Apple Cinnamon Quinoa Porridge is warm, creamy comfort food for breakfast. Sweet apples, quinoa, plump raisins, cinnamon, and maple syrup simmer on the stove or in your Instant Pot for a hot meal in about half an hour. Quinoa is a complete protein, so this is a great way to start your day!
This vegan recipe begins with uncooked quinoa, so everything goes into the pot at once. You don't need to have already cooked the quinoa. Let it all simmer together as you get ready to start your day.
Quinoa Porridge Ingredients
- Quinoa - Quinoa is a gluten free pseudograin, or seed. Rinse it before cooking to remove bitter-tasting saponins.
- DF Milk - I find that almond milk, cashew milk, or a blend of the two work nicely in this cereal. Try it with whatever milk you have on hand, and let me know how it goes.
Instructions
Combine all ingredients in a saucepan over medium-high heat.
Stir everything together until it comes to a boil.
Turn down the heat, so the mixture is just barely at a simmer. Let it sit there, uncovered, stirring occasionally, for about 10 minutes.

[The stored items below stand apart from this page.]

(** [self.__explore(event)]; the counter [explore_time] is left out. *)
Definition __explore (event : Event) (self : Repair.t) (w : World) : Repair.outcome World :=
  let original := Repair.result self in
  match Repair.__capture World dump fromstring w with
  | (None, _) => Repair.Diverged
  | (Some layout_before, w) =>
      match perform event w with
      | (false, w) => Repair.Returned false self w
      | (true, w) =>
          match Repair.__capture World dump fromstring w with
          | (None, _) => Repair.Diverged
          | (Some layout_after, w) =>
              let self1 :=
                Repair.mk (Repair.testcase self)
                  (Repair.result self
                   ++ [mkStep event (Repair.ui_of layout_before) (Repair.ui_of layout_after)])%list
                  (Repair.current self) in
              if optimize_explore
                 && tree_equal (Layout.root layout_before) (Layout.root layout_after)
              then Repair.Returned false
                     (Repair.mk (Repair.testcase self1) original (Repair.current self1)) w
              else
                match or_else (__match_current self1 w) __match_next with
                | Repair.Returned true self2 w => Repair.Returned true self2 w
                | Repair.Returned false self2 w =>
                    let self3 :=
                      Repair.mk (Repair.testcase self2) original (Repair.current self2) in
                    Repair.Returned false self3 (__recover self3 w)
                | o => o
                end
          end
      end
  end.

End Attempts.

(** What a call that returns [b] does to the session when it is to
    advance the pointer by one of [offsets]: on [True] the test case stays,
    the pointer moves on by one of the offsets and at most [grow] steps are
    appended to [result]; on [False] the session is as before. *)
Definition attempted (offsets : list Z) (grow : nat) (b : bool) (self self' : Repair.t)
  : Prop :=
  if b
  then Repair.testcase self' = Repair.testcase self
       ∧ (∃ offset, offset ∈ offsets
                    ∧ Repair.current self' = Repair.current self + offset)
       ∧ ∃ steps, Repair.result self' = (Repair.result self ++ steps)%list
                  ∧ (length steps <= grow)%nat
  else self' = self.

(** How a call ends when it returns or quits: a pointer that moved is
    still within the test case, and the exit code of a quit is [-1]. *)
Definition ends {W : Type} (offsets : list Z) (grow : nat) (self : Repair.t)
    (o : Repair.outcome W) : Prop :=
  match o with
  | Repair.Returned b self' _ =>
      attempted offsets grow b self self'
      ∧ Repair.current self' ≤ Z.of_nat (length (Repair.testcase self'))
  | Repair.Quit code self' _ =>
      code = -1 ∧ Repair.testcase self' = Repair.testcase self
  | _ => True
  end.

(** ** Saving a record ([gsrb/record/manager.py]) *)

(** [sep.join(l)] *)
Fixpoint join (sep : string) (l : list string) : string :=
  match l with
  | [] => EmptyString
  | [x] => x
  | x :: r => (x ++ sep ++ join sep r)%string
  end.

(** The members of a zip file by name, as [ZipFile.NameToInfo] keeps
    them: a member written again under a name replaces the one that a read
    of the name gives. A member is its bytes. *)
Abbreviation ZipFile := (gmap string (list Byte.byte)).

Section Saving.

(** The UTF-8 codec of [writestr] on a [str] and of [read_text]; [None]
    is [UnicodeDecodeError]. *)
Variable utf8_encode : string -> list Byte.byte.
Variable utf8_decode : list Byte.byte -> option string.
(** X22. With events on the element: releasing Escape hides the
    suggestions, and releasing any
    other key, or the focus coming back, shows them again, as long as
    [resize] goes through; when it throws, the handlers end before they
    write the flag and it stays as it was. *)
Theorem escape_hides_suggestions (s : state) (el : elm) (key : string) :
  input s = Some el →
  let s1 := run (onKeyUp Target_elm key) s in
  caret s1 = Num (selectionStart el)
  ∧ (resize_throws s = false →
     temporarilyHideSuggestions s1 = bool_decide (key = "Escape")
     ∧ (key = "Escape" → showSuggestions s1 = false)
     ∧ temporarilyHideSuggestions (run (onFocus Target_elm) s) = false)
  ∧ (resize_throws s = true →
     temporarilyHideSuggestions s1 = temporarilyHideSuggestions s
     ∧ temporarilyHideSuggestions (run (onFocus Target_elm) s)
       = temporarilyHideSuggestions s).
Proof.
  intros Hin s1.
  assert (Hfocus : ∃ s0, input s0 = Some el
            ∧ resize_throws s0 = resize_throws s
            ∧ temporarilyHideSuggestions s0 = temporarilyHideSuggestions s
            ∧ run (onFocus Target_elm) s
              = run (setCaret Target_elm ;; resize ;;
                     write (set_temporarilyHideSuggestions false)) s0).
  { exists (focus_taken s). rewrite onFocus_run. unfold focus_taken.
    destruct (blurTimeout s), (spamMode s); by repeat split. }
  destruct Hfocus as (s0 & Hin0 & Hthrows0 & Hhidden0 & ->).
  assert (Hkeyup : ∀ (b : bool) s',
            input s' = Some el →
            let out := run (setCaret Target_elm ;; resize ;;
                            write (set_temporarilyHideSuggestions b)) s' in
            caret out = Num (selectionStart el)
            ∧ focused out = focused s'
            ∧ temporarilyHideSuggestions out
              = if resize_throws s' then temporarilyHideSuggestions s' else b).
  { intros b s' Hin' out. subst out. unfold run.
    erewrite bind_done by by apply (setCaret_run _ el).
    match goal with |- context [mbind ?k resize ?x] =>
      pose proof (resize_run x) as Hresize;
      change (resize_throws x) with (resize_throws s') in Hresize
    end.
    destruct (resize_throws s').
    - erewrite bind_thrown by exact Hresize. by repeat split.
    - erewrite bind_done by exact Hresize. by repeat split. }
  destruct (Hkeyup (bool_decide (key = "Escape")) s Hin) as (Hcaret & Hf & Hh).
  destruct (Hkeyup false s0 Hin0) as (_ & _ & Hh0).
  change (caret s1 = Num (selectionStart el)) in Hcaret.
  change (temporarilyHideSuggestions s1
          = if resize_throws s then temporarilyHideSuggestions s
            else bool_decide (key = "Escape")) in Hh.
  clear Hf. rewrite Hthrows0, Hhidden0 in Hh0.
  split; [exact Hcaret|]. split.
  - intros Hfine. rewrite Hfine in Hh, Hh0. split; [exact Hh|].
    split; [|exact Hh0]. intros Hkey. unfold EmojiInput.showSuggestions.
    rewrite Hh, (bool_decide_eq_true_2 _ Hkey). apply andb_false_r.
  - intros Hthrows. rewrite Hthrows in Hh, Hh0. by split.
Qed.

Turn off the heat. Put on the lid, and let is sit for another 15 minutes or so. Enjoy it warm.
Instant Pot Directions
You can make your Apple Cinnamon Quinoa Porridge in your Instant Pot. It will still take about 20 minutes or so, but the whole cooking process will be entirely hands free.
Put the rinsed quinoa and all of the other ingredients into the Instant Pot. You can do this the night before, since we're using dairy free milk. With the vent in the closed position, set the Instant Pot to cook on high pressure for one minute. Let the steam naturally release for at least 15 minutes. Carefully open the vent, remove the lid, give your cereal a stir, and enjoy it while it's warm and creamy.
Recipe FAQ's
Quinoa is a good source of protein with a cup of cooked quinoa containing over 8 grams. Importantly, this is a complete protein, meaning that it contains all of the amino acids that our bodies don't make on their own. It's also high in fibre and provides antioxidants, magnesium, iron, and folate.
Additionally, with no refined sugar - only a little pure maple syrup, a whole apple, raisins, and cinnamon, this is a very healthful breakfast.
Quinoa has more protein and is higher in vitamins and minerals than oats. They both have the same amount of fibre and fat. Quinoa is also higher in calories and carbs than oats, so it might come down to your personal nutritional goals. If you're looking for a vegan source of complete protein, then I think quinoa comes out the winner.
More Quinoa Recipes
Recipe
Apple Cinnamon Quinoa Porridge
Equipment
- saucepan
Ingredients
- ½ cup uncooked quinoa rinsed
- 1 apple cored, peeled, and chopped
- ¼ cup sultana raisins unsweetened
- 1½ cups almond/coconut dairy free milk or dairy free milk of your choice
- 1 tablespoon maple syrup
- 1 teaspoon ground cinnamon
- ½ teaspoon vanilla extract
- pinch sea salt
Instructions
- Rinse the quinoa in a sieve by running cold water through it until the water runs clear.
- Combine all of the ingredients in a saucepan over medium-high heat.
- Stir the mixture as it comes to a boil.
- Turn down the heat, so the mixture is just barely at a simmer. Let it sit there, uncovered, stirring occasionally, for about 10 minutes.
- Turn off the heat. Let it sit, covered, for another 15 minutes. Serve warm.
Notes
- Rinsing quinoa before cooking removes bitter tasting saponins. Put the quinoa in a mesh sieve, and let water run through it until it runs out clear.
- It's fine to let your porridge sit, with the heat turned off, for longer than necessary. You'll enjoy it most while it's still warm, though.
- INSTANT POT DIRECTIONS: Put the rinsed quinoa and all of the other ingredients into the Instant Pot. You can do this the night before, since we're using dairy free milk. With the vent in the closed position, set the Instant Pot to cook on high pressure for one minute. Let the steam naturally release for at least 15 minutes. Carefully open the vent, remove the lid, give your cereal a stir, and enjoy it while it's warm and creamy.
- Refrigerate leftover quinoa porridge in a covered container for up to a few days.
- To reheat porridge, add just a thin layer of water to the bottom of a small saucepan over medium heat until it begins to steam. Add the quinoa porridge, cover it with a lid, turn down the heat, and let it sit on medium-low heat until heated through, stirring once or twice.